Investigação reaberta pelo Ministério Público
O Ministério Público do Rio de Janeiro (MP-RJ) reabriu a investigação contra Carlos Bolsonaro, ex-vereador, com o objetivo de esclarecer suspeitas relativas à prática de rachadinha em seu gabinete. A apuração visa entender a origem dos recursos que ele utilizou para custear diversas despesas pessoais, incluindo um plano de saúde e a compra de um apartamento em Copacabana.

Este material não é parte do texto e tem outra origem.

(** The leaf of an address is an entry of a table of its path. *)
Lemma leaf_of_table s va l e :
  leaf_of s va = Some (l, e) ->
  1 <= l <= LEVELS /\ present e = true /\ leaf e l = true /\
  exists t, table_at s va l = Some t /\ e = word s t (index l va).
Proof.
  unfold leaf_of. pose proof levels_range.
  assert (Hgen : forall n t, (Z.of_nat n <= LEVELS) ->
    table_at s va (Z.of_nat n) = Some t \/ n = O -> resolve s va n t = Some (l, e) ->
    1 <= l <= LEVELS /\ present e = true /\ leaf e l = true /\
    exists t, table_at s va l = Some t /\ e = word s t (index l va)).
  { induction n as [|n IH]; intros t Hn Ht; [done|]. destruct Ht as [Ht|]; [|done].
    cbn [resolve]. cbv zeta. set (w := word s t _).
    destruct (present w) eqn:Hp; cbn [negb]; [|discriminate]. destruct (leaf w _) eqn:Hlf.
    - intros [= <- <-]. split; [lia|]. split; [done|]. split; [done|]. by exists t.
    - apply IH; [lia|]. destruct (Z.eq_dec (Z.of_nat n) 0); [right; lia|]. left.
      replace (Z.of_nat n) with (Z.of_nat (Datatypes.S n) - 1) by lia.
      rewrite table_at_step, Ht by lia. cbv zeta. unfold links. fold w. by rewrite Hp, Hlf. }
  apply Hgen; [lia|]. left. rewrite Z2Nat.id by lia. apply table_at_top.
Qed.

(** ** Writing an entry *)

(** [s'] is [s] with the entry of level [l] of [va], in table [t], set to [e].  Tables that are
    not in use in [s] may differ. *)
Record entry_set (s s' : S) (va l t e : Z) : Prop := {
  set_env : env_inv s';
  set_owned q : owned s q -> owned s' q;
  set_word q j : owned s q -> 0 <= j < 512 ->
    word s' q j = if decide (q = t /\ j = index l va) then e else word s q j;
  set_spare q : spare s q -> spare s' q;
}.

Lemma index_bounds l va : 1 <= l <= LEVELS -> canonical va -> 0 <= index l va < 512.
Proof. intros Hl [Hr _]. pose proof (index_range l va Hl Hr). rewrite entries_positive in H. done. Qed.

Section EntrySet.
Context (s s' : S) (va l t e : Z).
Context (Hok : tree_ok s) (Hva : canonical va) (Hl : 1 <= l <= LEVELS).
Context (Ht : table_at s va l = Some t) (Hset : entry_set s s' va l t e).

(** The entry another path uses is the written one only where the paths coincide. *)
Lemma set_other va' l' t' :
  canonical va' -> 1 <= l' <= LEVELS -> table_at s va' l' = Some t' ->
  (l' <> l \/ ~ same_page l va va') ->
  word s' t' (index l' va') = word s t' (index l' va').
Proof.
  intros Hva' Hl' Ht' Hne. rewrite (set_word _ _ _ _ _ _ Hset).
  - case_decide as Hd; [|done]. destruct Hd as [-> Hi]. exfalso.
    destruct (tree_unshared s Hok va' va l' l t) as [-> Hs]; [done..|].
    destruct Hne as [|Hne]; [done|]. apply Hne, same_page_sym. by apply page_index.
  - by eapply tree_owned.
  - by apply index_bounds.
Qed.
(** The new entry is where the block is. *)
Lemma vmm_alloc_entry s b' s1 base size i :
  vmm_ok root b' s1 -> allocation_ok base size ->
  (forall y, base - 4096 <= y < base + size + 4096 -> ~ allocated (m_allocations s) (m_count s) y) ->
  (forall y, allocated (m_allocations s1) (m_count s1) y <->
     allocated (m_allocations s) (m_count s) y \/ base <= y < base + size) ->
  0 <= i < m_count s1 -> base_at (m_allocations s1) i <= base < end_at (m_allocations s1) i ->
  base_at (m_allocations s1) i = base /\ bytes_at (m_allocations s1) i = size.
Proof.
  intros Hok [[Hpos _] _ _] Hfar Hall Hi Hin.
  assert (Hlo : base_at (m_allocations s1) i = base).
  { destruct (Z.eq_dec (base_at (m_allocations s1) i) base) as [|Hne]; [done|exfalso].
    destruct (proj1 (Hall (base - 1))) as [Hold|]; [exists i; split; [done | lia] | | lia].
    apply (Hfar (base - 1)); [lia | done]. }
  assert (Hhi : end_at (m_allocations s1) i = base + size); [|unfold end_at in Hhi; lia].
  destruct (Z_lt_le_dec (base + size) (end_at (m_allocations s1) i)) as [Hlt|Hle].
  { exfalso. destruct (proj1 (Hall (base + size))) as [Hold|]; [exists i; split; [done | lia] | | lia].
    apply (Hfar (base + size)); [lia | done]. }
  destruct (Z.eq_dec (end_at (m_allocations s1) i) (base + size)) as [|Hne]; [done|exfalso].
  destruct (proj2 (Hall (end_at (m_allocations s1) i))) as (j & Hj & Hjin); [right; lia|].
  destruct (vmm_table root b' s1 Hok) as [_ _ He Hs].
  destruct (Z_lt_le_dec i j); [pose proof (Hs i j ltac:(lia) ltac:(lia)); lia|].
  destruct (Z.eq_dec i j) as [->|]; [lia|]. pose proof (Hs j i ltac:(lia) ltac:(lia)).
  destruct (He i Hi) as [[Hp _] _ _]. unfold end_at in *. lia.
Qed.

(** C15: Allocation, on every branch: see [alloc_outcome].  It returns or fails cleanly from every
    consistent state: what a failing [back] had mapped is released, no frame is lost, and no panic is
    reached.  OUT_OF_MEMORY has its reason ([no_memory]): the table of allocations is full, no gap of the
    area has room for the block and its guard pages, or at most as many frames were free as the block and
    the page tables for it can need; so it succeeds whenever there is room and memory. *)
Theorem vmm_alloc_correct b s bytes prot :
  vmm_ok root b s -> 0 <= bytes < 2 ^ 64 -> wp (vmm_alloc bytes prot) (alloc_outcome b s bytes prot) s.
Proof. apply wp_vmm_alloc. Qed.
(* ===== verification/KernelSpace.v ===== *)
(** * KernelSpace: the address space the kernel builds for itself, [arch/x86_64/mmu/mmu.cpp]

    [init_kernel_space] writes the first tree in tables of the image, loads it, and then splits and
    protects it with the operations of the tree.  The first tree is described entry by entry
    ([first_word]), then as a translation ([first_view]); [kernel_view] is what it is in the end. *)

From S2P Require Import Prelude Layout Bits Bitmap Page Spinlock Containers Boot Pmm Radix RadixFacts Cpu Paging Mmu Vmm VmmFacts.

(** ** What the linker script guarantees *)

Definition page_ceil (x : Z) : Z := (x + 4095) / 4096 * 4096.

Section Image.
Context `{layout} `{image}.

(** The tables of the image, numbered: the root, the two of the kernel's window, the direct map's
    table of level 3 and its tables of level 2. *)
Definition static_address (n : Z) : Z :=
  if n =? 0 then m_pml4
  else if n =? 1 then m_kernel_pdpt
  else if n =? 2 then m_kernel_pd
  else if n =? 3 then m_direct_pdpt
  else m_direct_pds + 4096 * (n - 4).

Definition table_number (n : Z) : Prop := 0 <= n < 4 + DIRECT_PD_COUNT.

(** The sections follow each other, each from a page boundary; the kernel fits the early page
    tables; the tables are distinct page-aligned objects of the data sections. *)
Class image_ok : Prop := {
  image_text : KERNEL_BASE + boot_start <= text_start /\ text_start mod 4096 = 0;
  image_rodata : text_start < text_end /\ rodata_start = page_ceil text_end;
  image_data : rodata_start < rodata_end /\ data_rel_ro_start = page_ceil rodata_end;
  image_last : data_rel_ro_start < kernel_end /\ kernel_end = KERNEL_BASE + kernel_physical_end;
  image_end_aligned : kernel_physical_end mod 4096 = 0;
  image_fits : kernel_physical_end <= DOOM_OS_EARLY_MAP_SIZE;
  static_aligned n : table_number n -> static_address n mod 4096 = 0;
  static_in_image n : table_number n ->
    data_rel_ro_start <= static_address n /\ static_address n + 4096 <= kernel_end;
  static_distinct m n : table_number m -> table_number n -> static_address m = static_address n -> m = n;
}.
End Image.

(** ** The tables of the image *)
Section Static.
Context `{layout_ok} `{image} `{!image_ok}.

Definition static (n : Z) : Z := image_phys (static_address n).

Lemma direct_count : DIRECT_MAP_SIZE = DIRECT_PD_COUNT * 2 ^ 30 /\ 1 <= DIRECT_PD_COUNT <= 127.
Proof.
  unfold DIRECT_PD_COUNT, DIRECT_MAP_SIZE. pose proof layout_aligned as Ha. pose proof max_memory_range as Hr.
  change (bytes_in SIZE_1G) with (2 ^ 30) in Ha. change PAGE_1G with (2 ^ 30).
  change (2 ^ 37) with (128 * 2 ^ 30) in Hr. div_lia.
Qed.

(** The sections, as offsets in the kernel's window. *)
Lemma image_order :
  0 <= boot_start /\ KERNEL_BASE + boot_start <= text_start < rodata_start /\
  rodata_start < data_rel_ro_start < kernel_end /\ text_start mod 4096 = 0 /\
  rodata_start mod 4096 = 0 /\ data_rel_ro_start mod 4096 = 0 /\ kernel_end mod 4096 = 0 /\
  kernel_end <= KERNEL_BASE + 2 ^ 30 /\ kernel_end = KERNEL_BASE + kernel_physical_end.
Proof.
  destruct image_text, image_rodata as [? Hr], image_data as [? Hd], image_last as [? He].
  pose proof image_end_aligned. pose proof image_fits. pose proof layout_image.
  unfold page_ceil, DOOM_OS_EARLY_MAP_SIZE, KERNEL_BASE in *.
  split; [lia|]. rewrite He, Hd, Hr in *. clear Hr Hd He. repeat split; div_lia.
Qed.

Lemma static_phys n : table_number n -> static n = static_address n - KERNEL_BASE.
Proof.
  intros Hn. destruct (static_in_image n Hn). pose proof image_order. apply wrap_small.
  unfold in_width, KERNEL_BASE in *. lia.
Qed.

Lemma static_range n : table_number n ->
  boot_start <= static n /\ static n + 4096 <= kernel_physical_end /\ static n + 4096 <= MAX_PHYSICAL_MEMORY /\
  static n mod 4096 = 0 /\ addressable (static n).
Proof.
  intros Hn. destruct (static_in_image n Hn) as [Hl Hr]. pose proof image_order. pose proof direct_count.
  pose proof (static_aligned n Hn) as Ha. pose proof max_memory_range. unfold addressable.
  rewrite static_phys by done. unfold DIRECT_MAP_SIZE, KERNEL_BASE in *.
  assert ((static_address n - 0xffffffff80000000) mod 4096 = 0) by (clear Hl Hr; div_lia).
  change (2 ^ 52) with 4503599627370496. change (2 ^ 37) with 137438953472 in *. lia.
Qed.

Lemma static_injective m n : table_number m -> table_number n -> static m = static n -> m = n.
Proof.
  intros Hm Hn. rewrite !static_phys by done. intros E. apply static_distinct; [done..|]. lia.
Qed.

(** The entries of the tables are [g]; all but memory is as in [s0]. *)
Record contents (g : Z -> Z -> Z) (s0 s : mmu) : Prop := {
  contents_allocator : allocator s = allocator s0;
  contents_core : core s = core s0;
  contents_flags : flags s = flags s0;
  contents_root : kernel_root s = kernel_root s0;
  contents_word n i : table_number n -> 0 <= i < 512 -> entry_at s (static n) i = g n i;
}.

Definition update (g : Z -> Z -> Z) (n i x : Z) : Z -> Z -> Z :=
  fun m j => if (m =? n) && (j =? i) then x else g m j.

Lemma contents_ext g g' s0 s :
  contents g s0 s -> (forall n i, table_number n -> 0 <= i < 512 -> g n i = g' n i) -> contents g' s0 s.
Proof. intros [? ? ? ? Hw] E. split; [done..|]. intros n i Hn Hi. rewrite <- E by done. by apply Hw. Qed.

Lemma wp_set_entry g s0 s n a i x (Q : unit -> mmu -> Prop) :
  contents g s0 s -> table_number n -> a = static_address n -> 0 <= i < 512 ->
  (forall s', contents (update g n i x) s0 s' -> Q tt s') -> wp (set_entry a i x) Q s.
Proof.
  intros [? ? ? ? Hw] Hn -> Hi HQ. unfold set_entry. change Radix9.ENTRIES with 512.
  destruct (Z.leb_spec 0 i), (Z.ltb_spec i 512); try lia. cbn [andb]. unfold store.
  fold (static n). destruct (static_range n Hn) as (_ & _ & _ & Ha & _). rewrite word_aligned by done.
  apply wp_modify, HQ. split; [done..|]. intros m j Hm Hj.
  destruct (static_range m Hm) as (_ & _ & _ & Ham & _). rewrite entry_at_set by done. unfold update.
  rewrite <- Hw by done. case_decide as E.
  - destruct E as [E ->]. apply static_injective in E as ->; [|done..]. by rewrite !Z.eqb_refl.
  - destruct (Z.eqb_spec m n) as [->|], (Z.eqb_spec j i) as [->|]; cbn [andb]; try done. destruct E. done.
Qed.

Lemma wp_direct_pd i (Q : Z -> mmu -> Prop) s :
  0 <= i < DIRECT_PD_COUNT -> Q (static_address (4 + i)) s -> wp (direct_pd i) Q s.
Proof.
  intros Hi HQ. unfold direct_pd. destruct (Z.leb_spec 0 i), (Z.ltb_spec i DIRECT_PD_COUNT); try lia.
  cbn [andb]. apply wp_ret. unfold static_address in HQ. destruct_comparisons; try lia.
  all: destruct (Z.eqb_spec (4 + i) 0), (Z.eqb_spec (4 + i) 1), (Z.eqb_spec (4 + i) 2), (Z.eqb_spec (4 + i) 3); try lia.
  all: by replace (4 + i - 4) with i in HQ by lia.
Qed.
End Static.

(** ** Filling the tables *)

Lemma radix9_index l va : 1 <= l <= 4 -> 0 <= va -> Radix9.index l va = va / 2 ^ (3 + 9 * l) mod 512.
Proof. exact (@index_eq features_init l va). Qed.

(** [N] leaves of 2 MiB in table [n], from entry [i0] and the physical address [pa]. *)
Definition filled (f : features) (n i0 N pa : Z) (prot : page_prot) (g : Z -> Z -> Z) : Z -> Z -> Z :=
  fun m j => if (m =? n) && ((i0 <=? j) && (j <? i0 + N))
             then paging_leaf_entry (pa + (j - i0) * 2 ^ 21) SIZE_2M prot else g m j.

(** Block [b] of 2 MiB has a byte of a region that the direct map covers. *)
Definition touches `{layout} (b : Z) (r : memory_region) : bool :=
  negb (bool_decide (region_kind r = DEFECTIVE)) && negb (region_length r =? 0) &&
  (region_base r <? (b + 1) * 2 ^ 21) && (b * 2 ^ 21 <? Z.min DIRECT_MAP_SIZE (region_base r + region_length r)).

Definition direct_mapped `{layout} (boot : info) (b : Z) : bool :=
  existsb (touches b) (InplaceVector.elements (memory_map boot)).

(** The blocks [c] of the direct map. *)
Definition direct_filled (f : features) (c : Z -> bool) (g : Z -> Z -> Z) : Z -> Z -> Z :=
  fun n j => let b := 512 * (n - 4) + j in
    if (4 <=? n) && c b then paging_leaf_entry (b * 2 ^ 21) SIZE_2M KERNEL_DATA else g n j.

Definition region_typed (r : memory_region) : Prop := 0 <= region_base r < 2 ^ 64 /\ 0 <= region_length r < 2 ^ 64.

(** The first three tables, which lead to the others. *)
Definition linked (s : Z -> Z) : Z -> Z -> Z := fun n i =>
  if n =? 0 then if i =? 511 then paging_table_entry (s 1) else if i =? 256 then paging_table_entry (s 3) else 0
  else if n =? 1 then if i =? 510 then paging_table_entry (s 2) else 0
  else 0.

Section Filling.
Context `{layout_ok} `{image} `{!image_ok} (s0 : mmu).

Abbreviation features_now := (flags s0).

Motivos para a reabertura da investigação
A reabertura da investigação foi motivada por novos elementos que não foram considerados na primeira fase, quando o caso foi arquivado no ano passado. A decisão dos promotores reflete a necessidade de esclarecer o financiamento de suas despesas pessoais, o que inclui não apenas o plano de saúde e o imóvel, mas também acessos frequentes a um cofre bancário.
Contratos e despesas pessoais
No parecer que fundamentou a retomada das diligências, a assessoria criminal da Procuradoria-Geral de Justiça (PGJ) destacou que, em nove anos de contratos, apenas um boleto do plano de saúde foi quitado por meio da conta bancária de Carlos. A PGJ sugeriu que as operadoras de saúde sejam oficiadas para informar os valores, a forma de pagamento e a identidade dos responsáveis pelas quitações.
Compra de apartamento e acessos a cofre
A PGJ também levantou questões sobre a aquisição do apartamento em Copacabana, comprado por Carlos em 2009 por um valor considerado muito inferior ao de mercado na época. Além disso, os investigadores observaram a frequência de acessos ao cofre em uma agência bancária, o que intrigou a promotoria, visto que esses cofre são normalmente utilizados para guardar itens de valor, como joias e grandes quantias em dinheiro.
Perspectivas futuras da investigação
Conforme reportado pela GloboNews, a nova avaliação da PGJ indicou que não havia justificativa suficiente para o arquivamento anterior da investigação. Em 2024, o MP havia denunciado outros sete funcionários de Carlos por desvio de dinheiro público relacionado à prática de rachadinha, onde salários de assessores parlamentares eram fracionados. Na época, o MP considerou que não havia indícios suficientes para responsabilizar Carlos diretamente por esses atos.
Desvios e funcionários fantasmas
O MP apontou que o valor total dos desvios no gabinete de Carlos alcançava R$ 1,7 milhão. O então chefe de gabinete, Jorge Luiz Fernandes, teria sido o responsável por indicar os funcionários que repassavam parte de seus salários. Entre os investigados, destaca-se Ana Cristina Siqueira Valle, ex-madrasta de Carlos, que atuou como chefe de gabinete até 2008.